# [EXERCISE REQUIREMENTS]
This task calls for copying every line in the data below that contains the word "Hstatus".

# [SUPPLIED DATA]
Lemma buffer_content_Ok transport fresh ctx_nil exchange response related authenticated b :
  buffer_content transport fresh ctx_nil exchange response related authenticated = Some (inl b) ->
  authenticated = true /\
  buffered_response b = update_response response (ResponseHeader response)
    (ResponseTrailer (buffered_response b)) (BodyReader (fresh + 3)) (len (buffered_content b))
    (ResponseRequest response) /\
  normalized_from (trailer_after exchange) (ResponseTrailer (buffered_response b)) protectedHTTPFieldNames
    (trailer_after exchange) /\
  (exists body request, wire_response b = update_response response (ResponseHeader response)
    (ResponseTrailer (buffered_response b)) body (ResponseContentLength response) request) /\
  (if bool_decide (ResponseBody response = BodyNil) then buffered_content b = []
   else gives (received_body exchange) 0 (buffered_content b) /\
     len (buffered_content b) <= vrt_maxBufferedBytes transport) /\
  vrt_contentDigestAlgorithms transport <> [] /\
  exists field, ParseDigestFields (Header_Values (ResponseHeader response) "Content-Digest") = Ok field /\
    forall a, a ∈ vrt_contentDigestAlgorithms transport -> digest_matches field (buffered_content b) a.
Proof.
  unfold buffer_content. destruct (responseDigestBufferingConfigured _ _ _) eqn:Hconf; cbn [negb]; [| done].
  destruct authenticated; cbn [negb]; [| done]. case_match; [done |]. case_match; [done |].
  destruct (ParseDigestFields _) as [field |]; [| done].
  destruct (read_body_cases ctx_nil (ResponseBody response) exchange (vrt_maxBufferedBytes transport))
    as (r & -> & Hr). cbn [mbind option_bind].
  destruct r as [content |]; [| done]. specialize (Hr content eq_refl).
  destruct (DigestField_Verify _ _ _) eqn:Hd; [done |].
  destruct (normalizeProtectedHeader _) as [trailer |] eqn:Ht; [| done]. cbv zeta. intros [= <-]. cbn.
  apply normalizeProtectedHeader_Ok in Ht.
  do 3 (split; [done |]). split; [by eexists _, _ |]. split; [done |]. unfold DigestField_Verify in Hd.
  destruct (len _ =? 0) eqn:Hlen; [done |]. split; [intros Hnil; by rewrite Hnil in Hlen |].
  apply verify_loop_None in Hd as (_ & _ & Hall). by exists field.
Qed.
(** C16: the response a client gets from the signing middleware.  It has the
    status and, but for the normalized protected fields and the framing, the
    header the handler committed to; the content is exactly what the handler
    wrote, within the limit, or none for HEAD and the statuses without a body;
    a body is framed by one Content-Length, its length, with no
    Transfer-Encoding and no Trailer; configured digests are those of that
    content; the signature is the signer's over this very response, status,
    fields and length, with the options and the external context the
    application gave for it, after the signatures read from the response's own
    header, none under the policy that rejects them; and a failed or short
    write is reported. *)
Theorem emitted_response_signed config middleware fresh obs outer handler wrote request header status
    content reported :
  NewResponseSigningMiddleware config = Ok middleware ->
  ResponseSigning_ServeHTTP middleware fresh obs outer true handler wrote (Some request) =
    Some (Emitted header status content reported) ->
  exists outerHeader related n response existing options external signed inputField signatureField,
    let bodiless := (method_after handler =s "HEAD") || negb (responseBodyAllowed status) in
    outer_header outer = Ok outerHeader /\ normalized_request request related /\
    status = fst (answer outerHeader (handler_ops handler)) /\ StatusCode response = status /\
    ResponseTrailer response = ∅ /\ ResponseRequest response = Some related /\
    content = (if bodiless then [] else written_bytes (handler_ops handler)) /\
    len content <= rsm_maxBufferedBytes middleware /\
    normalized_from (snd (answer outerHeader (handler_ops handler))) n protectedHTTPFieldNames
      (snd (answer outerHeader (handler_ops handler))) /\
    (forall k, EqualFold k "Content-Length" = false -> k <> str "Content-Digest" ->
       ResponseHeader response !! k = n !! k) /\
    absent header "Transfer-Encoding" /\ absent header "Trailer" /\
    (bodiless = false -> only_value header "Content-Length" (FormatInt (len content)) /\
       ResponseContentLength response = len content) /\
    (rsm_digestAlgorithms middleware = [] \/
     carries_digest (rsm_digestAlgorithms middleware) content (ResponseHeader response)) /\
    existing_fields (rsm_existing middleware) (ResponseHeader response) = Ok existing /\
    (existing <> None -> rsm_existing middleware <> ExistingSignaturesReject) /\
    rsm_options middleware (cloneRequestSnapshot (fresh + 2) related)
      (responseCallbackSnapshot (fresh + 3) response related) = Ok options /\
    external_of (rsm_externalContext middleware)
      (cloneRequestSnapshot (fresh + 4) related,
       responseCallbackSnapshot (fresh + 5) response related) = Ok external /\
    Signer_Sign (rsm_signer middleware) obs (written_message response related external)
      (rsm_label middleware) options = Some (Ok signed) /\
    header = Header_Set (Header_Set (ResponseHeader response) "Signature-Input" inputField)
               "Signature" signatureField /\
    signature_appended existing signed inputField signatureField /\
    (reported = None <-> wrote = (len content, None)).
Proof.
  intros Hconf Hserve. apply constructed_middleware in Hconf as [Hmax Hdig].
  unfold ResponseSigning_ServeHTTP in Hserve.
  destruct (outer_header outer) as [outerHeader |] eqn:Ho; [| done].
  destruct (normalizeProtectedRequest fresh request) as [related |] eqn:Hrel; [| done].
  destruct (buffered_run _ _) as [buffer |] eqn:Hrun; cbn [mbind option_bind] in Hserve; [| done].
  destruct (finished_response _ _ _ _) as [[framed body] |] eqn:Hfin; [| done].
  destruct (digested_response _ _ _) as [[response |] |] eqn:Hdg; cbn [mbind option_bind] in Hserve; [| done | done].
  destruct (response_signed _ _ _ _ _) as [[hd |] |] eqn:Hsig; cbn [mbind option_bind] in Hserve; [| done | done].
  unfold copyResponse in Hserve. injection Hserve as -> <- -> <-.
  apply finished_response_Ok in Hfin as (Hsmall & n & Hn & Hte & Htr & Hframed).
  apply answered in Hrun as (Hstatus & Hcommitted & Hbody & Hlen); [| lia | done].
  destruct Hframed as [Hfs Hfc Hfl Hfo Hfa [Hft Hfr]].
  cbn [StatusCode ResponseHeader ResponseContentLength set_response_header update_response buffered_response_of] in *.
  rewrite Hstatus in *. rewrite Hcommitted in Hn.
  apply (digested_response_Ok _ _ _ _ Hdig) in Hdg.
  assert (ResponseTrailer response = ∅ /\ ResponseRequest response = Some related) as [Htrl Hrq]
    by (destruct Hdg as [[_ ->] | [_ [field ->]]]; done).
  pose proof (fun name value => digested_same _ _ _ _ name value Hdg) as Hsame. clear Hdg.
  destruct (Hsame (str "Content-Length") (FormatInt (len content)) eq_refl eq_refl) as (Hs1 & Hs2 & Hs3 & Hs4 & _ & Hs5).
  destruct (Hsame (str "Transfer-Encoding") [] eq_refl eq_refl) as (_ & _ & _ & _ & Hte' & _).
  destruct (Hsame (str "Trailer") [] eq_refl eq_refl) as (_ & _ & _ & _ & Htr' & _).
  apply response_signed_Ok in Hsig as (existing & options & external & signed & i & g & He & Hrej & Hop & Hext & Hsign & -> & Happ).
  exists outerHeader, related, n, response, existing, options, external, signed, i, g. cbv zeta.
  rewrite Hs1, Hfs in *. split; [done |]. split; [by eapply normalizeProtectedRequest_Ok |].
  do 4 (split; [done |]). split.
  { rewrite Hfc. destruct (_ || _) eqn:Hb; [done |]. apply orb_false_iff in Hb as [_ Hb].
    apply Hbody. by apply negb_false_iff in Hb. }
  split; [rewrite Hfc; destruct (_ || _); [rewrite len_nil; lia | done] |]. split; [done |].
  split; [intros k Hk1 Hk2; by rewrite Hs4, Hfo |].
  do 2 (split; [do 2 (apply absent_set; [done |]); auto |]). split.
  { intros Hb. rewrite Hb in Hfc. subst content. destruct (Hfl Hb) as [H1 H2]. rewrite Hs2.
    split; [| done]. apply only_value_set_other; [done | done |].
    apply only_value_set_other; [done | done |]. by apply Hs5. }
  replace (fresh + 2 + 1)%nat with (fresh + 3)%nat in Hop by lia.
  replace (fresh + 2 + 2)%nat with (fresh + 4)%nat in Hext by lia.
  replace (fresh + 2 + 3)%nat with (fresh + 5)%nat in Hext by lia. do 8 (split; [done |]). apply reported_None.
Qed.
End Middleware.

# [OUTPUT FOR THIS TASK]
  apply answered in Hrun as (Hstatus & Hcommitted & Hbody & Hlen); [| lia | done].
  rewrite Hstatus in *. rewrite Hcommitted in Hn.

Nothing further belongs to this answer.